- Developer(s): John Romero
- Publisher(s): Softdisk
- Platform(s): Apple II, MS-DOS, iOS, Windows
- Release: 1988
- Genre(s): Platform
- Mode(s): Single-player

= Dangerous Dave =

1988 video game

Dangerous Dave is a 1988 platform game by John Romero. It was developed for the Apple II and MS-DOS as an example game to accompany his article about his GraBASIC, an Applesoft BASIC add-on, for the UpTime disk magazine.

==Gameplay==

The Apple II version of the original Dangerous Dave

The object of the game is to collect gold trophies to move on to the next level. Since the original 1988 publishing of Dangerous Dave on UpTime, there have been three sequels and three ports of the original to other platforms.

The idea for Dangerous Dave came to John Romero under the influence of Super Mario. There are similarities between the two games, such as the secret levels, the level design, the monsters, and the jumping. According to Romero, he was "on purpose trying to make a Mario game". The mission is to guide Dave through ten levels, collecting trophies in the hideout of his enemy, Clyde. Romero says that among all Dangerous Dave sequels Dangerous Dave in the Haunted Mansion is "the best Dave ever created".

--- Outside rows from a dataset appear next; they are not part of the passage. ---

(** * network-speed-tester: the traffic-budget control loop of [js/network-tester.js]

    The class [NetworkTester] is embedded as a record of its fields together
    with the state of the browser objects it talks to (thread objects, pending
    timeouts, the log panel and the progress widgets).  Each method becomes a
    function on that record; an [async] method is cut at its [await]s, one
    function per segment, and the browser drives the segments through events.

    Conventions of the embedding.
    - A JavaScript number is an exact rational ([Q]); the only non-finite
      values the code can build come from a division by zero and are kept
      apart in [JsNum].  Rounding of IEEE doubles is not modelled: where
      the code computes a rounded double, the embedding has the exact
      value that double is nearest to.  Byte counts, times and their
      products and quotients by powers of two are exact in both.  Numbers
      beyond [Number.MAX_VALUE] are outside the embedding: the traffic
      limit read from the form is finite, and what is stated of the budget
      is stated for products that do not overflow.
    - Byte counts ([byteLength], [totalDownloaded]) are integers.
    - A string is a string of bytes; [\s] is the ASCII white space, so a
      custom URL is taken to be ASCII.
    - [Date.now()] and [Math.random()] are read from the event that triggers
      a handler: one clock reading per handler run.
    - The embedding starts when [init] has bound the elements of the page:
      [log] then always appends to the panel.  [testLog] holds the lines
      of the tester's own messages, not those the wake lock manager logs
      through its callback, and [timeouts] holds the timeouts of
      [startProgressUpdate] and [readStream]; those of [log] (for a panel
      that is not bound yet), of the help dialog and of [copyToClipboard]
      touch no field of the tester.
    - The screen wake lock is an external service; only the [await]s on it
      are kept, as the points where [startTest] and [stopTest] suspend.

    The class [ScreenWakeLock] of [js/screen-wake-lock.js] is embedded on
    its own, in the same way, in the module [ScreenWakeLock]. *)

From Stdlib Require Import ZArith QArith Qround Qabs Qminmax Lqa Lia.
From Stdlib Require Import String Ascii DecimalString.
From stdpp Require Import base option list gmap strings.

In 2008, Dangerous Dave in the Haunted Mansion was ported to cell phones.

==Games==
- Dangerous Dave in the Deserted Pirate's Hideout, 1988, Apple II, 6-color, UpTime (the original)
- Dangerous Dave, 1990, DOS (CGA, EGA, VGA), Softdisk (DOS version of the 1988 original)
- Dangerous Dave in Copyright Infringement, 1990, DOS, EGA, non-published (the demo that launched Commander Keen and id Software)
- Dangerous Dave GS, 1990, Apple IIGS, never completed (IIGS version of the 1988 original)
- Dangerous Dave in the Haunted Mansion, 1991, DOS, EGA, Softdisk
- Dangerous Dave in Trophy Trouble, 1991, Apple II, 16-color, Softdisk (16 color port of the 1988 original)
- Dangerous Dave Returns, 1992, Apple II, 16-color, Softdisk
- Dangerous Dave's Risky Rescue, 1993, DOS, EGA, Softdisk
- Dave Goes Nutz!, 1993, DOS, EGA, Softdisk
- Dangerous Dave Goes Nutz!, 1995, Apple II, 16-color, Softdisk
- Dangerous Dave Pack (compilation), 2012, Windows, Softdisk Publishing
- Dangerous Dave in the Deserted Pirate's Hideout, 2015, iOS, Alfonso Romero

==Post-Romero games==
===Dangerous Dave's Risky Rescue===
Dangerous Dave's Risky Rescue (known informally as Dangerous Dave 3) was published by Softdisk in 1993, and is the first Dangerous Dave game to not be programmed by John Romero. This is because he, John Carmack, Adrian Carmack and Tom Hall had left Softdisk by this point to form id Software. It was followed by a sequel, Dave Goes Nutz!, which shares similar gameplay elements.

Like the previous title, Dangerous Dave is on a mission to save his little brother Delbert, this time from the evil "Dr. Nemesis" (who is also the main antagonist in Softdisk's Catacomb franchise).

===Dave Goes Nutz!===
Dave Goes Nutz! (known informally as Dangerous Dave 4) was published by Softdisk in 1993 for. It continues from Dangerous Dave's Risky Rescue, where Dangerous Dave is on a mission to save his little brother Delbert, from the evil "Dr. Nemesis" (who is also the main antagonist in Softdisk's Catacomb franchise). The game takes place within a psychiatric hospital filled with zombies.

==Reception==
Dangerous Dave's Risky Rescue was reviewed in 1993 in Dragon #200 by Sandy Petersen in the "Eye of the Monitor" column. Petersen gave the game 2 out of 5 stars.